(** What a decrypted packet must satisfy. *)
Definition within (bufIn : list Z) (r : received) : Prop :=
  r_result r = Z.of_nat (length (r_bufOut r)) /\ Forall is_byte (r_bufOut r) /\
  in_width 32 (r_receiverVerifyKey r) /\ in_width 32 (r_senderVerifyKey r) /\
  (r = mkReceived (Z.of_nat (length bufIn)) bufIn 0 0 \/
   0 < r_result r /\ r_result r + CRYPT_HEADER_WITHOUTPADDING <= Z.of_nat (length bufIn)).

Lemma within_pass bufIn : Forall is_byte bufIn -> within bufIn (mkReceived (Z.of_nat (length bufIn)) bufIn 0 0).
Proof using. intros H. split_and!; try done; by left. Qed.

Lemma within_out bufIn result k r s : Forall is_byte bufIn -> key_ok k -> in_width 32 r -> in_width 32 s ->
  0 < result -> result + 8 <= Z.of_nat (length bufIn) ->
  within bufIn (mkReceived result (crypt (sub_bytes (Z.of_nat (length bufIn) - result) result bufIn) k).1 r s).
Proof using.
  intros Hb Hk Hr Hs H0 H8.
  destruct (crypt_ok (sub_bytes (Z.of_nat (length bufIn) - result) result bufIn) k Hk (sub_bytes_bytes _ _ _ Hb))
    as (O1 & _ & O3). split_and!; simpl; try done; [|by right]. rewrite O3, sub_bytes_length; lia.
Qed.

Lemma peek_crypt bs k n : Forall is_byte bs -> key_ok k -> Z.of_nat (length bs) = Z.of_nat n ->
  in_width (8 * Z.of_nat n) (peek_le (crypt bs k).1).
Proof using.
  intros Hb Hk Hn. destruct (crypt_ok bs k Hk Hb) as (O1 & _ & O3). rewrite <- Hn, <- O3. by apply peek_le_range.
Qed.

End Bounds.

(** C39: No packet makes the decryption leave its buffer.  Whatever the bytes received, whoever sent
    them, the result is the length of the bytes handed on, which are bytes; either the packet is
    handed on unchanged with verify keys 0, or at least the header of eight bytes was removed and
    something is left. *)
Theorem datagram_in_bounds (md5 : list Z -> list Z) (me : identity) (bufIn : list Z) (ip : Z)
  (md5_ok : forall bs, Forall is_byte (md5 bs) /\ length (md5 bs) = 16%nat) (Hb : Forall is_byte bufIn) :
  within bufIn (DecryptReceivedClient md5 me bufIn ip).
Proof.
  unfold DecryptReceivedClient. set (pass := mkReceived _ bufIn 0 0).
  assert (within bufIn pass) as Hpass by by apply within_pass. unfold CRYPT_HEADER_WITHOUTPADDING.
  destruct (Z.leb_spec (Z.of_nat (length bufIn)) 8) as [|H8]; [done|].
  destruct (is_protocol_byte _); [done|].
  set (tries := match GetKadID me with None => _ | Some _ => _ end).
  assert (key_ok tries.2) as Hk by (subst tries; destruct (GetKadID me); by apply try_loop_ok).
  clearbody tries. destruct tries as [[kad value] k]. simpl in Hk. destruct (value =? _); [|done].
  assert (Z.of_nat (length (sub_bytes 7 1 bufIn)) = 1) as H1 by (apply sub_bytes_length; lia).
  pose proof (peek_crypt (sub_bytes 7 1 bufIn) k 1 (sub_bytes_bytes _ _ _ Hb) Hk H1) as Hpad.
  destruct (crypt_ok (sub_bytes 7 1 bufIn) k Hk (sub_bytes_bytes _ _ _ Hb)) as (_ & Hk1 & _).
  destruct (crypt (sub_bytes 7 1 bufIn) k) as [pad k1]. cbn [fst snd] in *.
  set (padLen := peek_le pad) in *. clearbody padLen. clear pad. unfold in_width in Hpad.
  destruct (Z.leb_spec (Z.of_nat (length bufIn) - 8) padLen) as [|Hlen]; [done|]. cbv zeta.
  set (k2 := if padLen >? 0 then _ else _).
  assert (key_ok k2) as Hk2 by (subst k2; destruct (padLen >? 0); [by apply rc4_skip_ok|done]). clearbody k2.
  destruct kad; [|apply within_out; done || lia].
  destruct (Z.leb_spec (Z.of_nat (length bufIn) - 8 - padLen) 8) as [|Hlen2]; [done|].
  assert (Z.of_nat (length (sub_bytes (8 + padLen) 4 bufIn)) = 4) as H4 by (apply sub_bytes_length; lia).
  assert (Z.of_nat (length (sub_bytes (8 + padLen + 4) 4 bufIn)) = 4) as H4' by (apply sub_bytes_length; lia).
  pose proof (peek_crypt _ k2 4 (sub_bytes_bytes (8 + padLen) 4 _ Hb) Hk2 H4) as Hr.
  destruct (crypt_ok _ k2 Hk2 (sub_bytes_bytes (8 + padLen) 4 _ Hb)) as (_ & Hk3 & _).
  destruct (crypt (sub_bytes (8 + padLen) 4 bufIn) k2) as [r k3]. cbn [fst snd] in *.
  pose proof (peek_crypt _ k3 4 (sub_bytes_bytes (8 + padLen + 4) 4 _ Hb) Hk3 H4') as Hs.
  destruct (crypt_ok _ k3 Hk3 (sub_bytes_bytes (8 + padLen + 4) 4 _ Hb)) as (_ & Hk4 & _).
  destruct (crypt (sub_bytes (8 + padLen + 4) 4 bufIn) k3) as [s k4]. cbn [fst snd] in *.
  apply within_out; done || lia.
Qed.

(** Packets exchanged with a server.  What is sent is the documented packet for that direction,
    under a marker that is not the eD2k protocol byte; a packet a server obfuscates in the same
    way for the other direction, with any padding of up to 15 bytes and any bits above the
    padding length, is read back in full. *)
Theorem server_datagrams (md5 : list Z -> list Z) (baseKey marker padByte : Z)
  (buf random pad : list Z) (randomKeyPart : Z) (rands : list Z)
  (Hrandom : length random = 2%nat) (Hmarker : marker <> OP_EDONKEYPROT) (Hbase : baseKey <> 0)
  (Hpad : Z.land padByte 15 = Z.of_nat (length pad)) (Hbyte : is_byte padByte) (Hne : buf <> []) :
  (exists m, m <> OP_EDONKEYPROT /\
    EncryptSendServer md5 buf baseKey randomKeyPart rands =
      packet m (poke_le 2 randomKeyPart)
        (keyed md5 (server_key baseKey MAGICVALUE_UDP_CLIENTSERVER (poke_le 2 randomKeyPart))) (server_body 0 [] buf)) /\
  DecryptReceivedServer md5 true
    (packet marker random (keyed md5 (server_key baseKey MAGICVALUE_UDP_SERVERCLIENT random)) (server_body padByte pad buf))
    baseKey = (Z.of_nat (length buf), buf).
Proof.
  split.
  - exists (default 0x01 (server_marker_loop (take 128 rands))). split.
    + induction (take 128 rands) as [|b l IH]; simpl; [done|].
      destruct (Z.eqb_spec b OP_EDONKEYPROT); simpl; [done|]. done.
    + unfold EncryptSendServer, crypt, packet, server_body.
      set (k := keyed md5 _). clearbody k. rewrite app_nil_l.
      rewrite (rc4_loop_app (poke_le 4 MAGICVALUE_UDP_SYNC_SERVER)), (rc4_loop_app [0]).
      destruct (rc4_loop (poke_le 4 MAGICVALUE_UDP_SYNC_SERVER) k) as [magic k1]. cbn [fst snd].
      destruct (rc4_loop [0] k1) as [p k2]. cbn [fst snd]. done.
  - assert (0 < Z.of_nat (length buf)) as Hc by (destruct buf; [done|simpl; lia]).
    set (k := keyed md5 (server_key baseKey MAGICVALUE_UDP_SERVERCLIENT random)).
    assert (Z.of_nat (length (packet marker random k (server_body padByte pad buf))) =
      8 + Z.of_nat (length pad) + Z.of_nat (length buf)) as HL.
    { rewrite packet_length by done. unfold server_body. rewrite !length_app, poke_le_length. simpl. lia. }
    unfold DecryptReceivedServer. rewrite HL. unfold CRYPT_HEADER_WITHOUTPADDING.
    rewrite (proj2 (Z.leb_gt _ 8)), (proj2 (Z.eqb_neq baseKey 0)) by (done || lia). cbn [negb orb].
    rewrite packet_marker, (proj2 (Z.eqb_neq _ _) Hmarker), packet_random by done. fold k.
    pose proof (crypt_at marker random k (server_body padByte pad buf) [] (poke_le 4 MAGICVALUE_UDP_SYNC_SERVER) _ 3 4
      Hrandom eq_refl eq_refl eq_refl) as E. change (rc4_loop [] k).2 with k in E. rewrite E. clear E.
    rewrite app_nil_l, peek_poke, Z.eqb_refl by (unfold in_width; cbn; unfold MAGICVALUE_UDP_SYNC_SERVER; lia).
    rewrite (crypt_at marker random k (server_body padByte pad buf) (poke_le 4 MAGICVALUE_UDP_SYNC_SERVER) [padByte] (pad ++ buf) 7 1
      Hrandom eq_refl eq_refl eq_refl).
    replace (peek_le [padByte]) with padByte by (simpl; lia). rewrite Hpad.
    rewrite (proj2 (Z.leb_gt _ (Z.of_nat (length pad)))) by lia.
    set (pre := poke_le 4 MAGICVALUE_UDP_SYNC_SERVER ++ [padByte]).
    rewrite skip_padding.
    rewrite (crypt_at marker random k (server_body padByte pad buf) (pre ++ pad) buf []); rewrite ?app_nil_r, ?length_app; try done.
    + cbn [fst]. f_equal. lia.
    + subst pre. simpl. lia.
    + lia.
Qed.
..............................
▶ _What you have to do_:
Only the lines from the opening of the material through the line with "unfold DecryptReceivedClient. set" should be echoed, exactly as written.

▶ _Output below_:
(** What a decrypted packet must satisfy. *)
Definition within (bufIn : list Z) (r : received) : Prop :=
  r_result r = Z.of_nat (length (r_bufOut r)) /\ Forall is_byte (r_bufOut r) /\
  in_width 32 (r_receiverVerifyKey r) /\ in_width 32 (r_senderVerifyKey r) /\
  (r = mkReceived (Z.of_nat (length bufIn)) bufIn 0 0 \/
   0 < r_result r /\ r_result r + CRYPT_HEADER_WITHOUTPADDING <= Z.of_nat (length bufIn)).

Lemma within_pass bufIn : Forall is_byte bufIn -> within bufIn (mkReceived (Z.of_nat (length bufIn)) bufIn 0 0).
Proof using. intros H. split_and!; try done; by left. Qed.

Lemma within_out bufIn result k r s : Forall is_byte bufIn -> key_ok k -> in_width 32 r -> in_width 32 s ->
  0 < result -> result + 8 <= Z.of_nat (length bufIn) ->
  within bufIn (mkReceived result (crypt (sub_bytes (Z.of_nat (length bufIn) - result) result bufIn) k).1 r s).
Proof using.
  intros Hb Hk Hr Hs H0 H8.
  destruct (crypt_ok (sub_bytes (Z.of_nat (length bufIn) - result) result bufIn) k Hk (sub_bytes_bytes _ _ _ Hb))
    as (O1 & _ & O3). split_and!; simpl; try done; [|by right]. rewrite O3, sub_bytes_length; lia.
Qed.

Lemma peek_crypt bs k n : Forall is_byte bs -> key_ok k -> Z.of_nat (length bs) = Z.of_nat n ->
  in_width (8 * Z.of_nat n) (peek_le (crypt bs k).1).
Proof using.
  intros Hb Hk Hn. destruct (crypt_ok bs k Hk Hb) as (O1 & _ & O3). rewrite <- Hn, <- O3. by apply peek_le_range.
Qed.

End Bounds.

(** C39: No packet makes the decryption leave its buffer.  Whatever the bytes received, whoever sent
    them, the result is the length of the bytes handed on, which are bytes; either the packet is
    handed on unchanged with verify keys 0, or at least the header of eight bytes was removed and
    something is left. *)
Theorem datagram_in_bounds (md5 : list Z -> list Z) (me : identity) (bufIn : list Z) (ip : Z)
  (md5_ok : forall bs, Forall is_byte (md5 bs) /\ length (md5 bs) = 16%nat) (Hb : Forall is_byte bufIn) :
  within bufIn (DecryptReceivedClient md5 me bufIn ip).
Proof.
  unfold DecryptReceivedClient. set (pass := mkReceived _ bufIn 0 0).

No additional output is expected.